### Saved data entries
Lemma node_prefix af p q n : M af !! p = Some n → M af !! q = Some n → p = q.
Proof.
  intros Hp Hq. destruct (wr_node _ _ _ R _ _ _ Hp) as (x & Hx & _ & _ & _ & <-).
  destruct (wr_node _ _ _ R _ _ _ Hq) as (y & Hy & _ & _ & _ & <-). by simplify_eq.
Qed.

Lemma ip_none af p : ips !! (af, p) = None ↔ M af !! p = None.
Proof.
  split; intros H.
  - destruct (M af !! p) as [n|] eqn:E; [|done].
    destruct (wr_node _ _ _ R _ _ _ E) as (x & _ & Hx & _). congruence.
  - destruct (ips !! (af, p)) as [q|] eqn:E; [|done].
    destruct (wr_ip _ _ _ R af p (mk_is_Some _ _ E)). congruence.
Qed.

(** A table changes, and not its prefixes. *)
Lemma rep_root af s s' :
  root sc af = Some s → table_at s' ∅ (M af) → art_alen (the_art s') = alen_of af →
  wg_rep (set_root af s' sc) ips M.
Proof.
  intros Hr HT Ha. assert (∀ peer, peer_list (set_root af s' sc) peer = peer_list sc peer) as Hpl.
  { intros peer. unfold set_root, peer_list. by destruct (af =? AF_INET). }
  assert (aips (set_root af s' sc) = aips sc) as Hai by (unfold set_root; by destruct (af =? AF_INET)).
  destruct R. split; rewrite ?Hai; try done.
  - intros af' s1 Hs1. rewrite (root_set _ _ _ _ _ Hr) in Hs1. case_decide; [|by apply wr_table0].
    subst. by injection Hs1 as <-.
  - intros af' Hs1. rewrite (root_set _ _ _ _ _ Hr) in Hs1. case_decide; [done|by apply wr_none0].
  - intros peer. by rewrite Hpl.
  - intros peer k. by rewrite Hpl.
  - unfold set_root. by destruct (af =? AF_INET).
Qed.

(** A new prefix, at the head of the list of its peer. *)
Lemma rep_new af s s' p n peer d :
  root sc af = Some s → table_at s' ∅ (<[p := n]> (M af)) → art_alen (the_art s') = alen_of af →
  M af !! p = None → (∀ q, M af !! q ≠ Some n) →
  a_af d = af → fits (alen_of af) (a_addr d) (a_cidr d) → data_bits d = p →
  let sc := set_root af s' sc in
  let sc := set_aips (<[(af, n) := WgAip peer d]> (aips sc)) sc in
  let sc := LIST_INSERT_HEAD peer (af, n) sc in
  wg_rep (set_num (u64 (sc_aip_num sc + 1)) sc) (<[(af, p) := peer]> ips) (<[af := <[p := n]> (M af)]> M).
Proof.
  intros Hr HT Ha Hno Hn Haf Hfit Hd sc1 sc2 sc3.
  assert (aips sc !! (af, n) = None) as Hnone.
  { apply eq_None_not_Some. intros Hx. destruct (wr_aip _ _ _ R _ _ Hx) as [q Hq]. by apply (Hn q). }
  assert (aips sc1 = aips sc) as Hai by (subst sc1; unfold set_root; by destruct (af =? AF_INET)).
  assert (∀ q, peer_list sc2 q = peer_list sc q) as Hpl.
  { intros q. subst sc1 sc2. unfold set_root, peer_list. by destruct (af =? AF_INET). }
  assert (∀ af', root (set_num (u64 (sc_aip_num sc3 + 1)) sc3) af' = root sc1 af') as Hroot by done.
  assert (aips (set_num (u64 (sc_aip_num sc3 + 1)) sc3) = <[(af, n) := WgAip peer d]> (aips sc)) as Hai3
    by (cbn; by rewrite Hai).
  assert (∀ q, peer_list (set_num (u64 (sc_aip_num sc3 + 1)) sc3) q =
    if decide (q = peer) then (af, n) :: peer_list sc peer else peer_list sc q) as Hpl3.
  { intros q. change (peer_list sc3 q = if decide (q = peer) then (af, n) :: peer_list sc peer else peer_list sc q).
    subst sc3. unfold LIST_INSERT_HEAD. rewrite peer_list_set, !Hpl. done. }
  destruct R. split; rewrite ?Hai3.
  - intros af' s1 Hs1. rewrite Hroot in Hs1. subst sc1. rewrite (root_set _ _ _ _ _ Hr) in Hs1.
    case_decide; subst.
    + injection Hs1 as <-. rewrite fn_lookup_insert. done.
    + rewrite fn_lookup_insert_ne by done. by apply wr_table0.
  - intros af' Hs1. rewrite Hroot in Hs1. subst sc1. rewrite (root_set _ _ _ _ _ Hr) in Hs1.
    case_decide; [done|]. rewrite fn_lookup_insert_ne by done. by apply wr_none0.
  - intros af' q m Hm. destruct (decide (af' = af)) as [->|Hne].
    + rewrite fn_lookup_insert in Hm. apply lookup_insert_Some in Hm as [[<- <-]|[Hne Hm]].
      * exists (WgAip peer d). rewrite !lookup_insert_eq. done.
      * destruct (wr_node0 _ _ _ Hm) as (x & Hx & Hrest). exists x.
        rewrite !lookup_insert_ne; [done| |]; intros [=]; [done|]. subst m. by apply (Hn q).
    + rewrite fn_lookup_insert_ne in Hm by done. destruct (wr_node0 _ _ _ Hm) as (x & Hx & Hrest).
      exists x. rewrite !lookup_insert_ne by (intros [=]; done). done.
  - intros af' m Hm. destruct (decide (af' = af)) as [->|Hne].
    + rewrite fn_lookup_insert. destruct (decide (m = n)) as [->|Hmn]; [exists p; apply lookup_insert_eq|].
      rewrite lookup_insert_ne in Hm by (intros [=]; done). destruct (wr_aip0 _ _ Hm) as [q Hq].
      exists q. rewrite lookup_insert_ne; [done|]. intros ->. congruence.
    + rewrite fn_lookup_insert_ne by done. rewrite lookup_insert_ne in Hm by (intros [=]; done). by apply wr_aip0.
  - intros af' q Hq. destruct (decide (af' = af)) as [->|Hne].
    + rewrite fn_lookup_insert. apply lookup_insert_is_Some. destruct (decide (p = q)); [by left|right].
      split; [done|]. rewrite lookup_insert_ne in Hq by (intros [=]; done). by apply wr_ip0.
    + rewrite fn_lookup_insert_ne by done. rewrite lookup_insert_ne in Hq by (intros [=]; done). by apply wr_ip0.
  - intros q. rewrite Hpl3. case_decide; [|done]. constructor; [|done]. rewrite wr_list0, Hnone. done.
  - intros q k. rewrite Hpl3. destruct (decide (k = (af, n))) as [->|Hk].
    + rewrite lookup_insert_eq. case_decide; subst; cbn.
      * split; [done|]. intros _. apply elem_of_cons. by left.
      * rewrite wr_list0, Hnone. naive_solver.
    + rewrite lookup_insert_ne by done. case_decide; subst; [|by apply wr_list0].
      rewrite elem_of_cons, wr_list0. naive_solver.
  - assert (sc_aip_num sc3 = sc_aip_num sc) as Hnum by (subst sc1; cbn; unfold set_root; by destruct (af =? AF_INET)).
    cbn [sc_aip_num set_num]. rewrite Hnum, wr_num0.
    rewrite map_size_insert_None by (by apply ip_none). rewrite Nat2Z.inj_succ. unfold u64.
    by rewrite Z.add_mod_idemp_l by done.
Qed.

---

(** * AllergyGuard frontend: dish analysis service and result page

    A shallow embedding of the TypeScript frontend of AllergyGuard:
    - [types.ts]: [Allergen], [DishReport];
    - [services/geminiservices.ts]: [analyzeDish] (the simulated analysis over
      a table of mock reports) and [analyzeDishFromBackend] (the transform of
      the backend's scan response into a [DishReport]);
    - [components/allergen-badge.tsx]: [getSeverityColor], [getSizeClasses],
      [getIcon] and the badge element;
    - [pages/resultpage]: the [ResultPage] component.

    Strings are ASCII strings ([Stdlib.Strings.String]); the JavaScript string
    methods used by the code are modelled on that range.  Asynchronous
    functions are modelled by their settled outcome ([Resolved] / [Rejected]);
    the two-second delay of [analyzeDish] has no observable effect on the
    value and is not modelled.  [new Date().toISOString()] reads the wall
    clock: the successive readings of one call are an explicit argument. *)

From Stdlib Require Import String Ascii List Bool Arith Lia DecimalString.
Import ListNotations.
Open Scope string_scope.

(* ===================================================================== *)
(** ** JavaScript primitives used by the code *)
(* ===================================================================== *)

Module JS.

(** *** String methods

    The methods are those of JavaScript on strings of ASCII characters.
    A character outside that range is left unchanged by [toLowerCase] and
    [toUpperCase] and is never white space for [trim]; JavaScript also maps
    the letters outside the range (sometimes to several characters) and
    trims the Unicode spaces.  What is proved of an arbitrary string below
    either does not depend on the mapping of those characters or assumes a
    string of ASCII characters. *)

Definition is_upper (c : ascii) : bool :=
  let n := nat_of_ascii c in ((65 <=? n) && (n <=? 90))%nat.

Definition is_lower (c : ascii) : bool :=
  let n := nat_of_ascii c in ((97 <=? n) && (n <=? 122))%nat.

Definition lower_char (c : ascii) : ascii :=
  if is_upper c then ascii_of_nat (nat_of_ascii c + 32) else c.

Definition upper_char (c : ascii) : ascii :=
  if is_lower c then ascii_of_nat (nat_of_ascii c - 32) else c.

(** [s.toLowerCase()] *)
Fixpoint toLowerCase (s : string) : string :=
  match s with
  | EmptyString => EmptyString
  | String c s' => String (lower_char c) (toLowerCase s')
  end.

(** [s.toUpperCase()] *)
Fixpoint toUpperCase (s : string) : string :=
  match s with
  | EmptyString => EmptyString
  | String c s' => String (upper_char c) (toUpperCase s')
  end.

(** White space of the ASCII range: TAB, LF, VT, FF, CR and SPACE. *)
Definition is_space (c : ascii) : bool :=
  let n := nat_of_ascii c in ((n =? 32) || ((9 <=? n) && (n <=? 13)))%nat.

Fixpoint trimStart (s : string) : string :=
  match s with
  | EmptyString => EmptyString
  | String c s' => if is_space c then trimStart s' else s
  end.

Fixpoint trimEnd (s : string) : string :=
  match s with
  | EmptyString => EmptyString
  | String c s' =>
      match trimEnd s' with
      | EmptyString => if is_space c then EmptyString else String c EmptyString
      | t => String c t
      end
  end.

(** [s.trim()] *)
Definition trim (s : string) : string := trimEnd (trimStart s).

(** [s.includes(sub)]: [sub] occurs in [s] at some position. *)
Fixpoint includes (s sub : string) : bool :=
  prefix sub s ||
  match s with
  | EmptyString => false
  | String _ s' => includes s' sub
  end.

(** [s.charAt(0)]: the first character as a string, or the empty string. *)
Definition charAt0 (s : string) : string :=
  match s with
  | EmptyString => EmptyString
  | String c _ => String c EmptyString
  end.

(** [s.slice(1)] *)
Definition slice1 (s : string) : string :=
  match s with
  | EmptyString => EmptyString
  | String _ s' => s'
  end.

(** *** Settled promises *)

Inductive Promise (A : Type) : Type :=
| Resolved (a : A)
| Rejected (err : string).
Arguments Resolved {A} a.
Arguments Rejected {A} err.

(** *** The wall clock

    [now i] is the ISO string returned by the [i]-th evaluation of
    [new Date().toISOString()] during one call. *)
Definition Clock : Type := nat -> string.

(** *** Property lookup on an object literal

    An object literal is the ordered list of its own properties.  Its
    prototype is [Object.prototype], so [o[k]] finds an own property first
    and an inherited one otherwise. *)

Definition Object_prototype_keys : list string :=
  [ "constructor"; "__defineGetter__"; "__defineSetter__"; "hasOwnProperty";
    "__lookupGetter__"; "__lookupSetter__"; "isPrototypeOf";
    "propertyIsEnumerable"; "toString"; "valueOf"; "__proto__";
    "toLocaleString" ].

--

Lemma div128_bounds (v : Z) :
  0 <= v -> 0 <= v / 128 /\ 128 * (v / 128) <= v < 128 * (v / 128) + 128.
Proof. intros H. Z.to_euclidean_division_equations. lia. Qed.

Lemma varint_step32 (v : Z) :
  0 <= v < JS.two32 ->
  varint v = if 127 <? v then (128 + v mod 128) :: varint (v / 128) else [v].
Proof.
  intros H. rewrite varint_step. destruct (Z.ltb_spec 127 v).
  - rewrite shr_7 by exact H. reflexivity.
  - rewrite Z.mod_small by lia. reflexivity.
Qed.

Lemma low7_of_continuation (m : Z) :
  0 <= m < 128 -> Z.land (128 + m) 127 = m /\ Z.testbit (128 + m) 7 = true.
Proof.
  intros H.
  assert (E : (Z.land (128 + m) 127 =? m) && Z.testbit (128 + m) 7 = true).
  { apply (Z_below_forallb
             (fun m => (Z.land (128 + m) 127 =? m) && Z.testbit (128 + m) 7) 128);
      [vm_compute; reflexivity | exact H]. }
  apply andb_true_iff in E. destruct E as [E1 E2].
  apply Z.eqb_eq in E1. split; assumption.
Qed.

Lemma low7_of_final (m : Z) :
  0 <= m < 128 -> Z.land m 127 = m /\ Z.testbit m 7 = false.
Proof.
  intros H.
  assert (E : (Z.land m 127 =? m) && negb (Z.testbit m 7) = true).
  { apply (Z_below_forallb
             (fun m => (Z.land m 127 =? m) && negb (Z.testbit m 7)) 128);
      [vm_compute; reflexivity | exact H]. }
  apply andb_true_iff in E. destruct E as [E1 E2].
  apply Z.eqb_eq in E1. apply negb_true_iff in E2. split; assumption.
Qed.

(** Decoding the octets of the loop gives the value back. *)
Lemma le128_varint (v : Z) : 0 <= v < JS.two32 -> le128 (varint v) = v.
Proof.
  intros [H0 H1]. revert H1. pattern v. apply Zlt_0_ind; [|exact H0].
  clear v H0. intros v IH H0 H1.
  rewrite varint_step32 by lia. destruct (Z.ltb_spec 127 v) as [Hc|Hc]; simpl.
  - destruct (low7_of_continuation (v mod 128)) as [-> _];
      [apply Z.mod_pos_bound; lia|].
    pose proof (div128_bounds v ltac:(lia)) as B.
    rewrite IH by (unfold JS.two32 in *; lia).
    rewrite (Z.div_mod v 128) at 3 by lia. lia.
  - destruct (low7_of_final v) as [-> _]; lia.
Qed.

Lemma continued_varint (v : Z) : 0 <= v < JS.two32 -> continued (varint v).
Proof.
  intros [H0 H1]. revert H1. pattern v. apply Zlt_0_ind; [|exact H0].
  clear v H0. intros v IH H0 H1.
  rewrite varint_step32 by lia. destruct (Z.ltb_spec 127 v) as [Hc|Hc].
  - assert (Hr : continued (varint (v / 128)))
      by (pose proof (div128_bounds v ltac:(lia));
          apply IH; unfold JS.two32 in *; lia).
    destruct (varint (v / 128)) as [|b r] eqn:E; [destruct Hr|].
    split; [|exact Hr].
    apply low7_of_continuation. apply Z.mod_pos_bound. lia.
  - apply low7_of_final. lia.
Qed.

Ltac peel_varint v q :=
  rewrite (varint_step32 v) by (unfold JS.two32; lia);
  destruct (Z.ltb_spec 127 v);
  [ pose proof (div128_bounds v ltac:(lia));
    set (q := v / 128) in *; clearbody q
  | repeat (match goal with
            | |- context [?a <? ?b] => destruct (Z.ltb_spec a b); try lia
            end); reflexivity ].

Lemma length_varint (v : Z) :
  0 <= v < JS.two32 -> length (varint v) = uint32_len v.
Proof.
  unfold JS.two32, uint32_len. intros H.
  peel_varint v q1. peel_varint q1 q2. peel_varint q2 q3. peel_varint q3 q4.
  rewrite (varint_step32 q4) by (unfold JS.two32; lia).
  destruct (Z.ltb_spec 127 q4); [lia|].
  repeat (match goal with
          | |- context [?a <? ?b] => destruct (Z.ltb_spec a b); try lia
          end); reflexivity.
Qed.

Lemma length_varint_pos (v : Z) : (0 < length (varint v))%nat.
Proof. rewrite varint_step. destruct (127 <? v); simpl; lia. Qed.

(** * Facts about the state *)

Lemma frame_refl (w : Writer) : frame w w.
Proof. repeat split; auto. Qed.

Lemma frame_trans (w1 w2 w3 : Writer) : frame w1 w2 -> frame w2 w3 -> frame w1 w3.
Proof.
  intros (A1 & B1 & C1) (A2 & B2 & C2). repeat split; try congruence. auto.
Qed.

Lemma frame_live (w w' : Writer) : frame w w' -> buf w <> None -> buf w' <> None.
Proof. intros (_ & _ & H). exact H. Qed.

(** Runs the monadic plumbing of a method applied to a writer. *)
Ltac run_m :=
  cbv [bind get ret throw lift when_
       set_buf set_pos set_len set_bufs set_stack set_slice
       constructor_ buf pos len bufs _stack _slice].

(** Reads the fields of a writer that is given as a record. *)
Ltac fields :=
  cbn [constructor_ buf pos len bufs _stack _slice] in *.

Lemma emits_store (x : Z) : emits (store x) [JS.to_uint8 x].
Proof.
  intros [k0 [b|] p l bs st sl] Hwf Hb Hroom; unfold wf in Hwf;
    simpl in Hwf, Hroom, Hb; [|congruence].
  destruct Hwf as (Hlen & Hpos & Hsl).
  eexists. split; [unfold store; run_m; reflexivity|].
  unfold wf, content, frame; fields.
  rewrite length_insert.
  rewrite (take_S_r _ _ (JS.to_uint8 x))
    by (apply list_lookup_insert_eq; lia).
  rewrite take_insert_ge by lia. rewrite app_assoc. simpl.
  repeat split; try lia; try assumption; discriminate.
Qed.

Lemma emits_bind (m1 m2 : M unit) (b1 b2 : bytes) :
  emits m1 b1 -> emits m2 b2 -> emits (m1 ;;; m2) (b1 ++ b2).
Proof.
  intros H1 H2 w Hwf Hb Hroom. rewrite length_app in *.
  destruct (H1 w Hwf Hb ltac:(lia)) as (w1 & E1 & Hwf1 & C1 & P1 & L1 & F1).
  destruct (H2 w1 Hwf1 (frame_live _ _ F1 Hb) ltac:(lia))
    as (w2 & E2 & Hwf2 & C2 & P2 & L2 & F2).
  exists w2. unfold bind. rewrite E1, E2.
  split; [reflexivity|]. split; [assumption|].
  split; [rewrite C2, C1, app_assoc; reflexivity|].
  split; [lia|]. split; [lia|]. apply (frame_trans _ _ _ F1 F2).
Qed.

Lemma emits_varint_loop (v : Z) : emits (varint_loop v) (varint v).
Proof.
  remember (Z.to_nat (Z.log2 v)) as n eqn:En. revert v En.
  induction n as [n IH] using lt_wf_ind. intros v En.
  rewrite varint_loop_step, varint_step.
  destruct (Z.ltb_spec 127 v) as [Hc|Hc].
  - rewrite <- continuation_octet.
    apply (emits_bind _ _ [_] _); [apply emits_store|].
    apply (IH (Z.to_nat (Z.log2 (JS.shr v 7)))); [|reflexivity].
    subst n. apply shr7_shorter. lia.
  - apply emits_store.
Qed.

### What you are asked to do
Please find, in the entries above, every line where "injection" occurs, and copy it.

### Task answer
    subst. by injection Hs1 as <-.
    + injection Hs1 as <-. rewrite fn_lookup_insert. done.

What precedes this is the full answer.